▸ What you have to do:
Range to reproduce from the entries below: the line with "(** ** Parsing *)", the line with "M TestCaseScanner A)", and every line in between. Give them exactly and give nothing else.

▸ Records shown:
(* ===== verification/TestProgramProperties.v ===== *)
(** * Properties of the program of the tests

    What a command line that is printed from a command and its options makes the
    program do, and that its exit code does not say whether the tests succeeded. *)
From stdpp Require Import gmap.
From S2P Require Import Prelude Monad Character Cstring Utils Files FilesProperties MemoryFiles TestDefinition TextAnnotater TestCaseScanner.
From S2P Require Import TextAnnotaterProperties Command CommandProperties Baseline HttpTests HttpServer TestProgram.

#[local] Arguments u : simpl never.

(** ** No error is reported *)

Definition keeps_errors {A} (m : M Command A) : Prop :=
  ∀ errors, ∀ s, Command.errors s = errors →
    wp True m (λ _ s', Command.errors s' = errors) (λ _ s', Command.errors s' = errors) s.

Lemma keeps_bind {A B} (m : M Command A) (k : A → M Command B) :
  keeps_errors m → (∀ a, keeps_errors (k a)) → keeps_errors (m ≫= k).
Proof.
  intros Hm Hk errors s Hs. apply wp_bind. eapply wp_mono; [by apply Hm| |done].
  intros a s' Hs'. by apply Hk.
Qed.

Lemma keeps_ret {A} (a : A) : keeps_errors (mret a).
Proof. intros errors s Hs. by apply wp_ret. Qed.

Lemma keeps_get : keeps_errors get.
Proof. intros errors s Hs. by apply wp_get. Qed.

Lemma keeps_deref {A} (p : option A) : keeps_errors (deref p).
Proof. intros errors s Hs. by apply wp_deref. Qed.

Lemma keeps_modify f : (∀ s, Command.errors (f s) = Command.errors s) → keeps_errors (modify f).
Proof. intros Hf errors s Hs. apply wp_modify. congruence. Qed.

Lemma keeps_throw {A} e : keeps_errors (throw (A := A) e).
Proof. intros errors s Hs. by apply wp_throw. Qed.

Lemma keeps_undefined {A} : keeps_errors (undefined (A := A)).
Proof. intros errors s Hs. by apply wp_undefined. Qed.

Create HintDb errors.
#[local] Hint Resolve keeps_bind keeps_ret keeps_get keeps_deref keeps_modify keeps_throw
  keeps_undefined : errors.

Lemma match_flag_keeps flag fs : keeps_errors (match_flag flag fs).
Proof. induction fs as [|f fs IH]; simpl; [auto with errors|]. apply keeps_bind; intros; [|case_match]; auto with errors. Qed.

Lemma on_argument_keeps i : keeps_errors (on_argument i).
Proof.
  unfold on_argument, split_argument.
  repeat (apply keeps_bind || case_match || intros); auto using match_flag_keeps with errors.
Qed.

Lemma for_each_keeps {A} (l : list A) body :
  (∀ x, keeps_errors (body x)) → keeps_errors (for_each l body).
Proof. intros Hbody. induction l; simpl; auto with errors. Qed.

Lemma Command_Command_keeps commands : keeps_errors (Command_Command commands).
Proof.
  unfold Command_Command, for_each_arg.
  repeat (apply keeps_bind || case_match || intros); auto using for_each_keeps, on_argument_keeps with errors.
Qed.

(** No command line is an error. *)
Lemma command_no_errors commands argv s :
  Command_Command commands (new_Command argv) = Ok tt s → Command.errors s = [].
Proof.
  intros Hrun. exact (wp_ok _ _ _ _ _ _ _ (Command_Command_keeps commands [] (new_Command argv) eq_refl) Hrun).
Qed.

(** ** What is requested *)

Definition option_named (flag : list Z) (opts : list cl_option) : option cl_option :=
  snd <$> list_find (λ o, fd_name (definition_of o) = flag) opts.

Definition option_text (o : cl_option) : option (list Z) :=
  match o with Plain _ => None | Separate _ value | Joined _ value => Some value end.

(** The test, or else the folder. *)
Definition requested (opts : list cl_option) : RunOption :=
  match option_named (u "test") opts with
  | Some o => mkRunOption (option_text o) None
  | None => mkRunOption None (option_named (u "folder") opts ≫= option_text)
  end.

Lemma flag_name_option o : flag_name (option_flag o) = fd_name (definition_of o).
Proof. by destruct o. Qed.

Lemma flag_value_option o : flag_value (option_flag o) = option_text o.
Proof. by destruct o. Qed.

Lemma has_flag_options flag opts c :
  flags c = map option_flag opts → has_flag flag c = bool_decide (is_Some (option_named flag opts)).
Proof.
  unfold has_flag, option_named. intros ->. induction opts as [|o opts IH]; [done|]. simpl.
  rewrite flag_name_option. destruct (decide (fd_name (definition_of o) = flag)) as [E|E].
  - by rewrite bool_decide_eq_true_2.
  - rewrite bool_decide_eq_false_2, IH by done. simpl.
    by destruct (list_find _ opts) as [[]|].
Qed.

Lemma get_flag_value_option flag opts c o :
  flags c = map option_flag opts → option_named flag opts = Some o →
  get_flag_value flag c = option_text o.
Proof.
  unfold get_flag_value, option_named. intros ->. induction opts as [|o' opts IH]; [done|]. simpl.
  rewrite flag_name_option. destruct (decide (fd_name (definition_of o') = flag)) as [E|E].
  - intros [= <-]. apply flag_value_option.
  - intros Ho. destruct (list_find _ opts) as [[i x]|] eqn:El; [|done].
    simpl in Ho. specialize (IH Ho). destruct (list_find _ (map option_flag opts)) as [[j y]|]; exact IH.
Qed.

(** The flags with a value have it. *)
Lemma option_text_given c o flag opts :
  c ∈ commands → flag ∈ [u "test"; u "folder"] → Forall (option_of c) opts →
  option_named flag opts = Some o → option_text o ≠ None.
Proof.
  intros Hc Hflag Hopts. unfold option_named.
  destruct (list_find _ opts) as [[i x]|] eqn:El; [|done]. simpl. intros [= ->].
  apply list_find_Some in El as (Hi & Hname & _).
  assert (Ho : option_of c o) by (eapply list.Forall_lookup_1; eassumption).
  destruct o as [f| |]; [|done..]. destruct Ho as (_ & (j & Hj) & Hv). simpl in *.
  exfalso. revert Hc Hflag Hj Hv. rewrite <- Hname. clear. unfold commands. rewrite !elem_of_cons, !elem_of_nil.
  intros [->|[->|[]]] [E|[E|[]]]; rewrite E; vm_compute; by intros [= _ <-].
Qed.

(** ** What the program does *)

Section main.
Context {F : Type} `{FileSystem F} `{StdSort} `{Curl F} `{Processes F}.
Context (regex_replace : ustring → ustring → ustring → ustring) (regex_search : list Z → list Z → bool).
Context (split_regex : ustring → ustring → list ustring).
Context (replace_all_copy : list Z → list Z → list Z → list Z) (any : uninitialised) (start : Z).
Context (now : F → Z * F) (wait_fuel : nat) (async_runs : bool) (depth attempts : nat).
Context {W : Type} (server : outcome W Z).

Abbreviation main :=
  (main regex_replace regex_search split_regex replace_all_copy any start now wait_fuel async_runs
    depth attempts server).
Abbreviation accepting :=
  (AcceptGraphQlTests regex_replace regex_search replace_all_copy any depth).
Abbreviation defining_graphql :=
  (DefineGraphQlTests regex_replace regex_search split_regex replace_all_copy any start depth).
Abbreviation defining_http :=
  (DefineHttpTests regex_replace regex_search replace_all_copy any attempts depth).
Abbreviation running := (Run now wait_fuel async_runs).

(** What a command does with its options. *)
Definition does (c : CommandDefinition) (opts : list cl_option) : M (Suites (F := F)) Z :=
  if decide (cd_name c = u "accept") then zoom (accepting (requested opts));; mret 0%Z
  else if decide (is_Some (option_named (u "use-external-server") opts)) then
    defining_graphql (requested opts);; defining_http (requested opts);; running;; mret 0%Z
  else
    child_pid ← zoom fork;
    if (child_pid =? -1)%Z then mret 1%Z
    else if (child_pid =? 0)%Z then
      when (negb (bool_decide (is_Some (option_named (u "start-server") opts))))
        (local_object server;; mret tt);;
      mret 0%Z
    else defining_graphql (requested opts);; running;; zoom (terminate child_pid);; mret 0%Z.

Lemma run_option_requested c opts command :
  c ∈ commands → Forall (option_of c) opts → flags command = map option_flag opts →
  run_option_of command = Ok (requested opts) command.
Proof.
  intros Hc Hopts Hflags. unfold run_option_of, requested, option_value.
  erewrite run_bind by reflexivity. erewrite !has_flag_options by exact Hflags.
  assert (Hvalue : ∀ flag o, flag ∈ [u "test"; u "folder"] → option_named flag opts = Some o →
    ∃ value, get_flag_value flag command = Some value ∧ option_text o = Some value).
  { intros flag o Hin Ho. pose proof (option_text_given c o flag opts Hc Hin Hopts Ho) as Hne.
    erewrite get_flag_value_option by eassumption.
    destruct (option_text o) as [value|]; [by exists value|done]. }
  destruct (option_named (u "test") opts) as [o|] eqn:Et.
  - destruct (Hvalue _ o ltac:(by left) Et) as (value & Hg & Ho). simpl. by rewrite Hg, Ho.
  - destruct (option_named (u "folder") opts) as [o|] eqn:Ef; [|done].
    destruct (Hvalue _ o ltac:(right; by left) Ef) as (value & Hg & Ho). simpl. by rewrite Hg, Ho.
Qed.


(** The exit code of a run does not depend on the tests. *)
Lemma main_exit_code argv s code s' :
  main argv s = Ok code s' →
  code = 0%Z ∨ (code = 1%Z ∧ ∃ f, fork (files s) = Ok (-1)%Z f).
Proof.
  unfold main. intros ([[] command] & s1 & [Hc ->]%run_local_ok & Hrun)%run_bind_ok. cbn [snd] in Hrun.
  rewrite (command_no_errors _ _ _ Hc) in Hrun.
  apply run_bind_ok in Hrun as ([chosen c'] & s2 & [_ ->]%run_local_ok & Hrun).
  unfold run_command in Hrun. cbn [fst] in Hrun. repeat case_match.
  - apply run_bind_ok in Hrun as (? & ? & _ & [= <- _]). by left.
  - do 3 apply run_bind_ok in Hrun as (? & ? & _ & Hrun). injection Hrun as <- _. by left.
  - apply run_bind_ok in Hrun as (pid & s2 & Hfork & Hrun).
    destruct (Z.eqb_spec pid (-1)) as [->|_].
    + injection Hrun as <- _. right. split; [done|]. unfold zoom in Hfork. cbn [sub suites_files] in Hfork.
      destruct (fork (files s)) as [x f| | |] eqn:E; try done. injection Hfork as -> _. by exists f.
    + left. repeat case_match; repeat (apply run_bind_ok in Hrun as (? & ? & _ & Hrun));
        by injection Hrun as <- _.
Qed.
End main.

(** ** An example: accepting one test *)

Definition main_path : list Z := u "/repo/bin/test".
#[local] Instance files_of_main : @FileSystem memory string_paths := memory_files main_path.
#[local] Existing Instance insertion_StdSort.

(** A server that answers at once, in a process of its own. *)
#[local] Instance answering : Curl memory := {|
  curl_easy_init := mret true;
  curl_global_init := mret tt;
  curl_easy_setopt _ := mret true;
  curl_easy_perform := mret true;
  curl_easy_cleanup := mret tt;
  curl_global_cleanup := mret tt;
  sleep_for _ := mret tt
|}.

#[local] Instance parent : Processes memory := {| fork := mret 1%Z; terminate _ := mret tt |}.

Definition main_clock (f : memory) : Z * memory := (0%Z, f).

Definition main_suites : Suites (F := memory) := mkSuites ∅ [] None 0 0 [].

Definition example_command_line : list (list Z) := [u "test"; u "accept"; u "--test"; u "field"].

--

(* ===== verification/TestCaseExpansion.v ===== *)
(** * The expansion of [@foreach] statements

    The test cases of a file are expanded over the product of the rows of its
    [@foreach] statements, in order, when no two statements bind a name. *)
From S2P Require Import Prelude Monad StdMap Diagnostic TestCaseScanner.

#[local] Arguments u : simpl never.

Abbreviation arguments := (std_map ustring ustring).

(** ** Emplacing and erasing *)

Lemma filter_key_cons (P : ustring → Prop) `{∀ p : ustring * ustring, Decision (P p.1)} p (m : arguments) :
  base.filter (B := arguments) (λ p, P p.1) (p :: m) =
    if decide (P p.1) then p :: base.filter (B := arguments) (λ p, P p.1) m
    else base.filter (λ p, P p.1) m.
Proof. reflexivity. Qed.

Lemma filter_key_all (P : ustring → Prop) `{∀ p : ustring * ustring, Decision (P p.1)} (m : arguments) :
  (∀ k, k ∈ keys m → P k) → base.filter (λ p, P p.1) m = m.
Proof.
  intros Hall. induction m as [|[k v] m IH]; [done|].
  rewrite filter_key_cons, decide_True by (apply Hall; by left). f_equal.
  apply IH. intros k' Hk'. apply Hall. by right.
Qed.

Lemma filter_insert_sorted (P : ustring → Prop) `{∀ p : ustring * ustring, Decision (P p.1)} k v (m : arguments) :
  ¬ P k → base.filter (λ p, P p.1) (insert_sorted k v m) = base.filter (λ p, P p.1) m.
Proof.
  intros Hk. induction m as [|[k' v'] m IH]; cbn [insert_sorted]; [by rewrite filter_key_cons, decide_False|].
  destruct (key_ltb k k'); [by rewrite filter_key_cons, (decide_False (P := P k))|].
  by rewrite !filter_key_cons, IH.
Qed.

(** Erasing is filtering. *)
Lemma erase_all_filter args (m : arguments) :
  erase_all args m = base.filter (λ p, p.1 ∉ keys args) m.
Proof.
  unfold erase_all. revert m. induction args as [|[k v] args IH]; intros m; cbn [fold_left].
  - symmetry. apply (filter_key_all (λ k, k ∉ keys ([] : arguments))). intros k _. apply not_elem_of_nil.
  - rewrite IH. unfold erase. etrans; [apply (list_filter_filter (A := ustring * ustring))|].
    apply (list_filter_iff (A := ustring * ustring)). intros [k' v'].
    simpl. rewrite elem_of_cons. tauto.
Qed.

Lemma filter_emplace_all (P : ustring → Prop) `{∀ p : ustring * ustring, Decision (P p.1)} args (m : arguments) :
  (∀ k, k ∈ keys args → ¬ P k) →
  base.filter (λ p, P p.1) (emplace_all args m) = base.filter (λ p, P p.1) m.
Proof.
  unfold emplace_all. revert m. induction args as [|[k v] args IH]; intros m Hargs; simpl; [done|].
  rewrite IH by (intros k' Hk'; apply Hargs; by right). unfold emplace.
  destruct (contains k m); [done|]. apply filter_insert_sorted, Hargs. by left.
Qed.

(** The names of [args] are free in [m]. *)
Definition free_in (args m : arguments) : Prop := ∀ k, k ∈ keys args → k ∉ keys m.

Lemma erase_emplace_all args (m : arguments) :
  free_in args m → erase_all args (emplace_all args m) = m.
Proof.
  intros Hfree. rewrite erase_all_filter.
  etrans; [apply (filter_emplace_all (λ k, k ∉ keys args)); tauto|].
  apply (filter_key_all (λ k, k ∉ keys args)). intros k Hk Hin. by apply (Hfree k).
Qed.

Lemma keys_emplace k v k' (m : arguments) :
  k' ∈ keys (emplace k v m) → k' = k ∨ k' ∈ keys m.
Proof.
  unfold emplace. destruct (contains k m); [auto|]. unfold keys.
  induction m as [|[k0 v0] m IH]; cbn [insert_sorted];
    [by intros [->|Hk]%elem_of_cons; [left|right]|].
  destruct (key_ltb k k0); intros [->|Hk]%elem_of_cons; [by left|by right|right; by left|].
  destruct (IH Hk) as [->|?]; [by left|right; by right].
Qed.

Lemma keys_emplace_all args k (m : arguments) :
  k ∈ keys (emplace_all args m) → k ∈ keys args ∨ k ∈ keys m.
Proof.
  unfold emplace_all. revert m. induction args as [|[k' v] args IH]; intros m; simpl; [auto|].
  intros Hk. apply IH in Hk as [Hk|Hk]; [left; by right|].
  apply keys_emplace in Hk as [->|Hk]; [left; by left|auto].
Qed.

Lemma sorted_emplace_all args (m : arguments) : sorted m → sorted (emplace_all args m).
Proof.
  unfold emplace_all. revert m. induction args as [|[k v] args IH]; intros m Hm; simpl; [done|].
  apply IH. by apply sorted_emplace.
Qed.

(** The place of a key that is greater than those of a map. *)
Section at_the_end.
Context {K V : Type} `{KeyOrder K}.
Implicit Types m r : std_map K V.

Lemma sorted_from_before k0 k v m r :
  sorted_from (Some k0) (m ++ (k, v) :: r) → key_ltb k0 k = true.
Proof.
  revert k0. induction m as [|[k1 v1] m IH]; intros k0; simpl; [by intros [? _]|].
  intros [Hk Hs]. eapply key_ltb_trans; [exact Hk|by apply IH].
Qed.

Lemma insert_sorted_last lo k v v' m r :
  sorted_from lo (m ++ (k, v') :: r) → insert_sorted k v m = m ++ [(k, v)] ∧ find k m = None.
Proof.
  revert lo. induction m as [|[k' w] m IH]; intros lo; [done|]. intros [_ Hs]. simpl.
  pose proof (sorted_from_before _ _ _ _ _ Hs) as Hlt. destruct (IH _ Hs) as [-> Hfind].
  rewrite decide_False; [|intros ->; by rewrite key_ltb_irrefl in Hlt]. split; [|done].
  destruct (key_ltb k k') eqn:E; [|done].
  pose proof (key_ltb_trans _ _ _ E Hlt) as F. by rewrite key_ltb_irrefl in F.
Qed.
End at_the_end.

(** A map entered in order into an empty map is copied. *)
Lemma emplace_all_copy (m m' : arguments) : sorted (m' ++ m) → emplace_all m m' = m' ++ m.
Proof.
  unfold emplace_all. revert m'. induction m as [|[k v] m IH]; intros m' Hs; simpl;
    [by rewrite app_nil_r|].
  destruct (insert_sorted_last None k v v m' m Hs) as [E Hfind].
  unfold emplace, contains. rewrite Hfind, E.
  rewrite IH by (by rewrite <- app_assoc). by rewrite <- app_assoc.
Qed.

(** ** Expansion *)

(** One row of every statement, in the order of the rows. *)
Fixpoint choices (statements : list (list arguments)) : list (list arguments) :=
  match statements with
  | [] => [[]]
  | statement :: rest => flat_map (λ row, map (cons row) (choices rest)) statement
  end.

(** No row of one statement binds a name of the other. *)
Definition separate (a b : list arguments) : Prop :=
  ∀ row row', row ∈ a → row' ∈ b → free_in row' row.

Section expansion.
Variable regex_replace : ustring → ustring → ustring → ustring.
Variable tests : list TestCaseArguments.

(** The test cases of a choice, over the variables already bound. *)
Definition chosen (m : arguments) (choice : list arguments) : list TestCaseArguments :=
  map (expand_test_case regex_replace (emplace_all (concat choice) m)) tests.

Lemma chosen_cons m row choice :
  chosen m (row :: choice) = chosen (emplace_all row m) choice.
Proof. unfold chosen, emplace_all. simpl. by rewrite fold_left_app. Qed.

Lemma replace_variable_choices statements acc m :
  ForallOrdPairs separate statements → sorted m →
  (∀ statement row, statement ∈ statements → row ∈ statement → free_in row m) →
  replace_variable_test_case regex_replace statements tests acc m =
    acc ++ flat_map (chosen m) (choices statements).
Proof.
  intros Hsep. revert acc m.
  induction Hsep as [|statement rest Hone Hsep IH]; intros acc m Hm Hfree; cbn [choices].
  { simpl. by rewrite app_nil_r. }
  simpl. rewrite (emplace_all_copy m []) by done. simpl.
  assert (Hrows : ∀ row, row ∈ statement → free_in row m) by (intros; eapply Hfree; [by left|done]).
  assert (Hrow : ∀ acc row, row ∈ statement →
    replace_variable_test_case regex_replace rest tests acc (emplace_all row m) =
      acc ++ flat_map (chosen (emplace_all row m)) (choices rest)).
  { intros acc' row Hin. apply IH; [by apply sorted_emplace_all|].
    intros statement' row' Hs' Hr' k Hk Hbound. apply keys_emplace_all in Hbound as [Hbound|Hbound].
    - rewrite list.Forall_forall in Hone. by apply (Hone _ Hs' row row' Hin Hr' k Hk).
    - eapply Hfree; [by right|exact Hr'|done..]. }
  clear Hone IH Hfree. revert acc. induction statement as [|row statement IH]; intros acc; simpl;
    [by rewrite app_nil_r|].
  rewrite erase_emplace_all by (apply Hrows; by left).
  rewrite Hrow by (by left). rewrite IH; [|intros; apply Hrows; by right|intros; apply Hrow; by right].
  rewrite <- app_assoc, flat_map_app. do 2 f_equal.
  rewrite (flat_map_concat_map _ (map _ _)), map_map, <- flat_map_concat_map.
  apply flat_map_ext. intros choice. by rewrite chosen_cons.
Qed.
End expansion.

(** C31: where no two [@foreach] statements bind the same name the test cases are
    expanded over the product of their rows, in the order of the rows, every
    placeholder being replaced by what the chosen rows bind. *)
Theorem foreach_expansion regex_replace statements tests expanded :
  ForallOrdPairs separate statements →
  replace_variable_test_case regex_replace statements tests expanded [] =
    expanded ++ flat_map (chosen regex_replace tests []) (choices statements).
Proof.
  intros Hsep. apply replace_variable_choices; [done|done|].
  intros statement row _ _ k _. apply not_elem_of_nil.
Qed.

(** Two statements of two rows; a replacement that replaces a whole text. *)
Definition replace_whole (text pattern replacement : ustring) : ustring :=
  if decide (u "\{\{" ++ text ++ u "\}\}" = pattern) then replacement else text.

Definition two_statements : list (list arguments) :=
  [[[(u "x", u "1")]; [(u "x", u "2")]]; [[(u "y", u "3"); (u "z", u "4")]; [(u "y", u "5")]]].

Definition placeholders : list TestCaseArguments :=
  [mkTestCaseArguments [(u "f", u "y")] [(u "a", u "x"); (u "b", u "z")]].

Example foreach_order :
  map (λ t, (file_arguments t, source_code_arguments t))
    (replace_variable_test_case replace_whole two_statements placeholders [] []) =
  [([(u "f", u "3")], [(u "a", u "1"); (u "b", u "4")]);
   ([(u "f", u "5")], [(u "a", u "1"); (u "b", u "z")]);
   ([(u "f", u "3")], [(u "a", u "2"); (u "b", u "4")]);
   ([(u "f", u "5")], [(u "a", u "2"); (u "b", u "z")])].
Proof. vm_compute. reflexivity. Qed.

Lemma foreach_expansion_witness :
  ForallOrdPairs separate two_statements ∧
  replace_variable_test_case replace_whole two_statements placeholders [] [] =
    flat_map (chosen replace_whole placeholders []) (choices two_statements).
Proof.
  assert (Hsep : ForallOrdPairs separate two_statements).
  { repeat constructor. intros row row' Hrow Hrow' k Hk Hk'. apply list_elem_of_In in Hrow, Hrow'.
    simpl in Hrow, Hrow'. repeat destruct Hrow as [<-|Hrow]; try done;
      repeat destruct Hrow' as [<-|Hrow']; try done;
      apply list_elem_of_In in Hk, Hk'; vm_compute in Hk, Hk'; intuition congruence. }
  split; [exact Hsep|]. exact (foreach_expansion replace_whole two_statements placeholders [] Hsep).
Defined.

...

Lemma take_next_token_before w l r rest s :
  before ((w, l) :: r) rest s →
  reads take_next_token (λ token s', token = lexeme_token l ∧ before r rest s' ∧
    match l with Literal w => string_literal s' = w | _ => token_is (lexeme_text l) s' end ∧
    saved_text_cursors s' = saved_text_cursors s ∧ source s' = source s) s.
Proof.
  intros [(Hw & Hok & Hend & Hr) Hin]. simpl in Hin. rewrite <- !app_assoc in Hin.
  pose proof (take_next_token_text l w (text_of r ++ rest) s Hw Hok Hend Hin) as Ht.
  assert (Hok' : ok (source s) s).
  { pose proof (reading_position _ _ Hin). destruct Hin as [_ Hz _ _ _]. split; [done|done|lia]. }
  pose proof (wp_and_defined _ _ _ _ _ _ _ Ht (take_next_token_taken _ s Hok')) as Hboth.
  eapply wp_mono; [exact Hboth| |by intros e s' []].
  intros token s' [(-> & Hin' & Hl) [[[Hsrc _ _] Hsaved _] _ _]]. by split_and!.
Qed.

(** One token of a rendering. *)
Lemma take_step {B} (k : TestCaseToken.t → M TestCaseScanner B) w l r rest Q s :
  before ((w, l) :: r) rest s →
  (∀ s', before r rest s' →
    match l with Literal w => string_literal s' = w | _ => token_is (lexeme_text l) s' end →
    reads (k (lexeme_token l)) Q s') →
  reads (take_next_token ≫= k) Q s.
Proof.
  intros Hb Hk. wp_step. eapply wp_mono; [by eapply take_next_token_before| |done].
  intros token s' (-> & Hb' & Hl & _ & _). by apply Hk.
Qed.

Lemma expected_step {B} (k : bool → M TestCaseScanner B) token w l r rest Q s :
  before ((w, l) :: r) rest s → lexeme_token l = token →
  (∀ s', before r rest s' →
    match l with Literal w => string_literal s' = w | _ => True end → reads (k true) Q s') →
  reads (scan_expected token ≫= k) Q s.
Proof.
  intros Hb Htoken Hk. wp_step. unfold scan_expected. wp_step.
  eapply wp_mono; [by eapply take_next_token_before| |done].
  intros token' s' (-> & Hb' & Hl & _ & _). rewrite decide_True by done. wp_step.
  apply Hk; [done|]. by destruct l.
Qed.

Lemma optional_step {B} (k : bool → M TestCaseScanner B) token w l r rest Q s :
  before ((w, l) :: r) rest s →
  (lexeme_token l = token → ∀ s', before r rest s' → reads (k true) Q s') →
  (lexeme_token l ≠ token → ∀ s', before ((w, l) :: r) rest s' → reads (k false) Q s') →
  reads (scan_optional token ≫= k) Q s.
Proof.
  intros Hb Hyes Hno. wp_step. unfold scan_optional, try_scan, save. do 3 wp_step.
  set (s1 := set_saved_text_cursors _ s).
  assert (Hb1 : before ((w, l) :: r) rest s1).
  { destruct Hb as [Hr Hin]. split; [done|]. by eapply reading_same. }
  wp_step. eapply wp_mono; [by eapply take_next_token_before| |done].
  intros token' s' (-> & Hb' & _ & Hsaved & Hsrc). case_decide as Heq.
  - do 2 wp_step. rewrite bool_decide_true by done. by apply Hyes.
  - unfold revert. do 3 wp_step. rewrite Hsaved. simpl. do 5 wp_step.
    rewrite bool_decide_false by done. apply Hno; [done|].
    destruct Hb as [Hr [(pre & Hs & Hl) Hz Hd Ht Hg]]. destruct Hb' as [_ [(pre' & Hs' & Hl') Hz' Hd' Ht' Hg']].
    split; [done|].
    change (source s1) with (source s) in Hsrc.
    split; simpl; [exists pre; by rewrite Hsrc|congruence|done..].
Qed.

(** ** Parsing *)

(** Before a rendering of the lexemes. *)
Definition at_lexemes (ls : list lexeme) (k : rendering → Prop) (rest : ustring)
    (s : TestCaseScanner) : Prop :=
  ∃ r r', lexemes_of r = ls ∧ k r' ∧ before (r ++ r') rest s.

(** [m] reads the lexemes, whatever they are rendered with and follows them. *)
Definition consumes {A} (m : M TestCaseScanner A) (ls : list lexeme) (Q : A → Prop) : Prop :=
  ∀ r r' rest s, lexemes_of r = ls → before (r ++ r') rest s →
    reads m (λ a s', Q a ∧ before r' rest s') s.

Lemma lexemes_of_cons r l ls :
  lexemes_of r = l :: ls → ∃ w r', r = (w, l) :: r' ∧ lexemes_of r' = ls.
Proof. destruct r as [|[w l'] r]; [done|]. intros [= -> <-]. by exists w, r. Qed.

▸ Solution to this exercise:
(** ** Parsing *)

(** Before a rendering of the lexemes. *)
Definition at_lexemes (ls : list lexeme) (k : rendering → Prop) (rest : ustring)
    (s : TestCaseScanner) : Prop :=
  ∃ r r', lexemes_of r = ls ∧ k r' ∧ before (r ++ r') rest s.

(** [m] reads the lexemes, whatever they are rendered with and follows them. *)
Definition consumes {A} (m : M TestCaseScanner A) (ls : list lexeme) (Q : A → Prop) : Prop :=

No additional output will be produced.